To do => The word "match" marks the lines to keep; find each one in the data and copy it.

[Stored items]

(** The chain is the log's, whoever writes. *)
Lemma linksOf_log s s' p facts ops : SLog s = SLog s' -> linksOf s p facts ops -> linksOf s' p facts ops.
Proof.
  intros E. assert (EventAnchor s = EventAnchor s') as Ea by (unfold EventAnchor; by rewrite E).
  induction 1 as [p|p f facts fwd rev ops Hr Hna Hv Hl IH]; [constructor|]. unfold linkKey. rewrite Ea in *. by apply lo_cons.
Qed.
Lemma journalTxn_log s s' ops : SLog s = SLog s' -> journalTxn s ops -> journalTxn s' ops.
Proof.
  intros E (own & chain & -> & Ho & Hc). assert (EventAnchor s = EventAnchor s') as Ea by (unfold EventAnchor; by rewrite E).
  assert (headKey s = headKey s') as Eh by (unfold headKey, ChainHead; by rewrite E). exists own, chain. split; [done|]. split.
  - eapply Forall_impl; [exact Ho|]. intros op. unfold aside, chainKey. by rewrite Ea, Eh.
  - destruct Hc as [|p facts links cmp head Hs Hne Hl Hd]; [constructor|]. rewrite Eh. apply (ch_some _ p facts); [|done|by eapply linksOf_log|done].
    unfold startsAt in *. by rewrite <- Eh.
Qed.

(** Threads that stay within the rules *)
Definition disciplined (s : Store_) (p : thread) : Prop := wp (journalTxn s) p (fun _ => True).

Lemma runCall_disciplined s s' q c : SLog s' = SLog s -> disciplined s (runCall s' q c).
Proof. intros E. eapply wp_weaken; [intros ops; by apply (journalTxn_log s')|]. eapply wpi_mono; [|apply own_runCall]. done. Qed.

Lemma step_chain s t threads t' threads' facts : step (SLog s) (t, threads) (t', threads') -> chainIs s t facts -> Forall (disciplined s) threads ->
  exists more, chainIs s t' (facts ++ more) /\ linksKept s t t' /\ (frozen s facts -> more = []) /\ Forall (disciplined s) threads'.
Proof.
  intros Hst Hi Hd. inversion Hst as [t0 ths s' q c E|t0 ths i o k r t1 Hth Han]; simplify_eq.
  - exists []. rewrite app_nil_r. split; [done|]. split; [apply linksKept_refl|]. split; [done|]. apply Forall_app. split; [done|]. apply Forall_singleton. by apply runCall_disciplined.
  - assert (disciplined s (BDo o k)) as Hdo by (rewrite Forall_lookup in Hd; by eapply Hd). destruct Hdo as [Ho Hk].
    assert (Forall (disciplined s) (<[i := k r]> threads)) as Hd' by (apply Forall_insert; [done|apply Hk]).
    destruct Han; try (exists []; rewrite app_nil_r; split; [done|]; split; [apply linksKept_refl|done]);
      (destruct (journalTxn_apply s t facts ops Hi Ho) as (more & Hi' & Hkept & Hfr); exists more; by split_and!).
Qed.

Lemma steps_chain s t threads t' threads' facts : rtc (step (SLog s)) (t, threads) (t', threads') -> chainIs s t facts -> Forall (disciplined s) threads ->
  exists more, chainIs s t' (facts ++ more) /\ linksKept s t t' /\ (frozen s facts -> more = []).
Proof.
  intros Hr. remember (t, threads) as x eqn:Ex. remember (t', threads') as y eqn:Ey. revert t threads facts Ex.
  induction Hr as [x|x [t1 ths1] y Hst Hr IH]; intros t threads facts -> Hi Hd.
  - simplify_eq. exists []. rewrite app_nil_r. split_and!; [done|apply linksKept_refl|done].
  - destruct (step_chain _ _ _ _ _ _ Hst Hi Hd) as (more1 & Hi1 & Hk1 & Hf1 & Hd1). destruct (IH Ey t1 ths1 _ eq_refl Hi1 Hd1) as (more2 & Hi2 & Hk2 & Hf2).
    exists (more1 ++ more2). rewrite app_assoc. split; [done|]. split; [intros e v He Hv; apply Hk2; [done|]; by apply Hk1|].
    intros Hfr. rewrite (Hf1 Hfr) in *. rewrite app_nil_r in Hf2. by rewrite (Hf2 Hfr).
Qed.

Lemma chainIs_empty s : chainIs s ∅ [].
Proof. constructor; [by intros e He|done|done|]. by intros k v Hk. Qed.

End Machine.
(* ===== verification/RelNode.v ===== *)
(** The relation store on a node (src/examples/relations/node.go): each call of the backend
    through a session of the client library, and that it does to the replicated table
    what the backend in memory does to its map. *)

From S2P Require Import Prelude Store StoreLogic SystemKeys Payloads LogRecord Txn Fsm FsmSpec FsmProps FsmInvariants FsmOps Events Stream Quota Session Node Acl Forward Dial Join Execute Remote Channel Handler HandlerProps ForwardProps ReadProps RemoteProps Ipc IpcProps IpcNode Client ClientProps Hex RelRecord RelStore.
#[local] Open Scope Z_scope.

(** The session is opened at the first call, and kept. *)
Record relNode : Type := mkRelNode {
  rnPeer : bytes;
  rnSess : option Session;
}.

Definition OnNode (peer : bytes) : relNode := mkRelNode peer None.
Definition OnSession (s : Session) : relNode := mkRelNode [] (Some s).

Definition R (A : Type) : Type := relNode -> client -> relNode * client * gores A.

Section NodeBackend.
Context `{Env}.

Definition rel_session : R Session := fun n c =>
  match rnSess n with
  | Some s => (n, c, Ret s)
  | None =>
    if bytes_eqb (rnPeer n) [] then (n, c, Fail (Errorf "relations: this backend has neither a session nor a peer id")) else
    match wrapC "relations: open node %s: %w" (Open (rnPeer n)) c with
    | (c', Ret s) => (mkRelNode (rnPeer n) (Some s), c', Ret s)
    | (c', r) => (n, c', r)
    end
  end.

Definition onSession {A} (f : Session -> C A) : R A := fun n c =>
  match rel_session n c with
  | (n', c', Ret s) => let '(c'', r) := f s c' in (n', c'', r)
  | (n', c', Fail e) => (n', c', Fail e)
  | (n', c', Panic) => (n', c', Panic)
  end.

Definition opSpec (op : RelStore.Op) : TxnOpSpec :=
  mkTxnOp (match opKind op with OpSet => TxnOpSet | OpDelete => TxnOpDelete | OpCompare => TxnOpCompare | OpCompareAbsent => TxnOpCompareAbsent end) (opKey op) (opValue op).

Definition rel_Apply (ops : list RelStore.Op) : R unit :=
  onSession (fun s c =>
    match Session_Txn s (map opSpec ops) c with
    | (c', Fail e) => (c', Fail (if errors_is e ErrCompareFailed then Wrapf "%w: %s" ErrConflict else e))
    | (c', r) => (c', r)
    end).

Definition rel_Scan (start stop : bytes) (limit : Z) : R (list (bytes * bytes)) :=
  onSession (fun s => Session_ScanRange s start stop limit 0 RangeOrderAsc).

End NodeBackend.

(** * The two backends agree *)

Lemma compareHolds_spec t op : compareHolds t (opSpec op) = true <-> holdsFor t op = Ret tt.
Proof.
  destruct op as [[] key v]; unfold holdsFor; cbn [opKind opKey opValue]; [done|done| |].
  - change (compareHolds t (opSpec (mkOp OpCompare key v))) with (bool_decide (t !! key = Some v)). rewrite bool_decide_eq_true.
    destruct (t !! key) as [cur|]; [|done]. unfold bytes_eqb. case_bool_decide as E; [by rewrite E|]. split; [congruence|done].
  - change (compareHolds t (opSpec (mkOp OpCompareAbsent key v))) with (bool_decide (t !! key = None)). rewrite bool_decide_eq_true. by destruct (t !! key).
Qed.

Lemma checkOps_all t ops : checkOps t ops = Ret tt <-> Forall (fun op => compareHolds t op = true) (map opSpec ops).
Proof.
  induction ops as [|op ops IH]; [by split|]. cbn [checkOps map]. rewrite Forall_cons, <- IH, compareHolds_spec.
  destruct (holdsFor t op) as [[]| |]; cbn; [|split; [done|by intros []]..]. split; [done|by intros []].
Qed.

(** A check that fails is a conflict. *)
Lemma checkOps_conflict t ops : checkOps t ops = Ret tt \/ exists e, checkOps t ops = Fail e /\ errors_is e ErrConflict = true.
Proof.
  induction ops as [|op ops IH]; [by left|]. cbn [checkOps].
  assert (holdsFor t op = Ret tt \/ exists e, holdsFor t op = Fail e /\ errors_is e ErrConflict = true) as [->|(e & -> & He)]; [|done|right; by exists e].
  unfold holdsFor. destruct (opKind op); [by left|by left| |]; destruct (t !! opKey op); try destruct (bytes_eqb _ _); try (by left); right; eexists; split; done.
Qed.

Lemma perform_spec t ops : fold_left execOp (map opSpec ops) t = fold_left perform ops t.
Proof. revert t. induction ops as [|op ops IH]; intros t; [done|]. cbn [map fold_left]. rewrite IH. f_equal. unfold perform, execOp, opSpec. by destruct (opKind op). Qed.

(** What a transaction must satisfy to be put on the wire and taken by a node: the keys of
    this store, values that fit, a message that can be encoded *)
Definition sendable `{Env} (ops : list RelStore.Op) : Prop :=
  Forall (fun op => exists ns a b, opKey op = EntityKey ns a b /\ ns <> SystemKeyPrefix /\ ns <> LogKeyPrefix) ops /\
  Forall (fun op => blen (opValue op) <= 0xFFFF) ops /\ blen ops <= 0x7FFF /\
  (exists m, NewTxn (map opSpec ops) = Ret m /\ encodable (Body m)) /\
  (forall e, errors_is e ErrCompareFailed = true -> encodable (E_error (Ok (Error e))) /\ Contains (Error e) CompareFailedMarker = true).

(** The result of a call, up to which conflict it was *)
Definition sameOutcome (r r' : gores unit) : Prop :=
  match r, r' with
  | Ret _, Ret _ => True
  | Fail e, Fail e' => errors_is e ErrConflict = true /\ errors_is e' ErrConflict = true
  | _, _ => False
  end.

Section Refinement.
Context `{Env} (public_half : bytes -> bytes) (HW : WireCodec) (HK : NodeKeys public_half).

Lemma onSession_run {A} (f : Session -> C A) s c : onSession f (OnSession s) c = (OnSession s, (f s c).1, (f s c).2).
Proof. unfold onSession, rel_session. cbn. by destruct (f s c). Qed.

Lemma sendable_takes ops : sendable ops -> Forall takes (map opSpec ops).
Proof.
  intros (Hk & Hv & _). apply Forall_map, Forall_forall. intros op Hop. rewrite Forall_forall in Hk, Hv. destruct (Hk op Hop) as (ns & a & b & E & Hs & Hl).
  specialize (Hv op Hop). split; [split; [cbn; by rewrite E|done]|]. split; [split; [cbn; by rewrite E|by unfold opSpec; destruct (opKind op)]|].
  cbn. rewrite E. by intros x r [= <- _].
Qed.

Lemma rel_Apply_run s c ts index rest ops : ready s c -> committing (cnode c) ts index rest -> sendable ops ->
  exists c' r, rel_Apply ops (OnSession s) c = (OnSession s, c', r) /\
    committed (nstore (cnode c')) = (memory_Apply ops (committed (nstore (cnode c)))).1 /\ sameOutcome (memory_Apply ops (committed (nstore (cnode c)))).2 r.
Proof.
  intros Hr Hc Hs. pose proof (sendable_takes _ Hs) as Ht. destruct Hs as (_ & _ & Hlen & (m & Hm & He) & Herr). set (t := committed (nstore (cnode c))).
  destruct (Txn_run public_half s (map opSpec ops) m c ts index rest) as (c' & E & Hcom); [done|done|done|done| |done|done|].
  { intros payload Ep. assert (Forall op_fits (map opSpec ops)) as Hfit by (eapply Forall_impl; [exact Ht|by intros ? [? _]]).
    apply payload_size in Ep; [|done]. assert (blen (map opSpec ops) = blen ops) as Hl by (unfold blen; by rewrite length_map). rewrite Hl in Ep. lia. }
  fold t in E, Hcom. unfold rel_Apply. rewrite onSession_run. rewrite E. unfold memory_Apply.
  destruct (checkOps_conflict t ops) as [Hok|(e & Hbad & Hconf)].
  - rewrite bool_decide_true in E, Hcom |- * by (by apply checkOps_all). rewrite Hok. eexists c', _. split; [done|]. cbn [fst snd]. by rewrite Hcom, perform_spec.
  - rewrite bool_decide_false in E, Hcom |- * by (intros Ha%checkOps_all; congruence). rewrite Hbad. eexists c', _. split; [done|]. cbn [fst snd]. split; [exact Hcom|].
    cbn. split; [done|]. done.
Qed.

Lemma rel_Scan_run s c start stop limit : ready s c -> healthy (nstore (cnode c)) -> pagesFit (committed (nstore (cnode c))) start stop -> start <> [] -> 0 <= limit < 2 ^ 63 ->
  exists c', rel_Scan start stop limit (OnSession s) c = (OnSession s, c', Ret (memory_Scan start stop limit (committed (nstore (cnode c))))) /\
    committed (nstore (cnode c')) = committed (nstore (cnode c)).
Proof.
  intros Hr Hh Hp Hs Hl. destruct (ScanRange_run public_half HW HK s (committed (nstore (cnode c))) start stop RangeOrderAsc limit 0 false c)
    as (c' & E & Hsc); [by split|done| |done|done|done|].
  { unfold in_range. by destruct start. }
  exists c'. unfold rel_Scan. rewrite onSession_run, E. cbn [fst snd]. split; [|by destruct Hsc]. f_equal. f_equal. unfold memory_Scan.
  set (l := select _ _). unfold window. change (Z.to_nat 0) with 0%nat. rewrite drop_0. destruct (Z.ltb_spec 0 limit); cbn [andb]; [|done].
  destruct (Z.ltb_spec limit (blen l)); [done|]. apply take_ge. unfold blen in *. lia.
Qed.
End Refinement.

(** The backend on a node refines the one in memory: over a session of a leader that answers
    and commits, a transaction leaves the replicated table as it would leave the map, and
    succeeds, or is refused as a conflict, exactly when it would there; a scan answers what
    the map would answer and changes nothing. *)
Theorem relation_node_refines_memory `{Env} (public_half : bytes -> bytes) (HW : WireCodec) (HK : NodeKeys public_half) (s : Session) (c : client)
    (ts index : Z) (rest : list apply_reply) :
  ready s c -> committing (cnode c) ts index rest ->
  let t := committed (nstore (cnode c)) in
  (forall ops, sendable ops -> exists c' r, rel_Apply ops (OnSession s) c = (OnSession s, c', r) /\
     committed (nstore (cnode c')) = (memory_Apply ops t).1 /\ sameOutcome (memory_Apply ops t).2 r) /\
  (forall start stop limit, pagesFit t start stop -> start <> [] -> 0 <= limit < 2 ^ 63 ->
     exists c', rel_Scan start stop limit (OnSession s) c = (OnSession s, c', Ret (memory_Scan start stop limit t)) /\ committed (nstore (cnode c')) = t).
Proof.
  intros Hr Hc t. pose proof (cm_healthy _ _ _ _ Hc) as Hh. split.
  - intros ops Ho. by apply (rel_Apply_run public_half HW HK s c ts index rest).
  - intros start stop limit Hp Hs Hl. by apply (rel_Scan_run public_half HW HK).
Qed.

The answer =>
  match rnSess n with
    match wrapC "relations: open node %s: %w" (Open (rnPeer n)) c with
  match rel_session n c with
  mkTxnOp (match opKind op with OpSet => TxnOpSet | OpDelete => TxnOpDelete | OpCompare => TxnOpCompare | OpCompareAbsent => TxnOpCompareAbsent end) (opKey op) (opValue op).
    match Session_Txn s (map opSpec ops) c with
  match r, r' with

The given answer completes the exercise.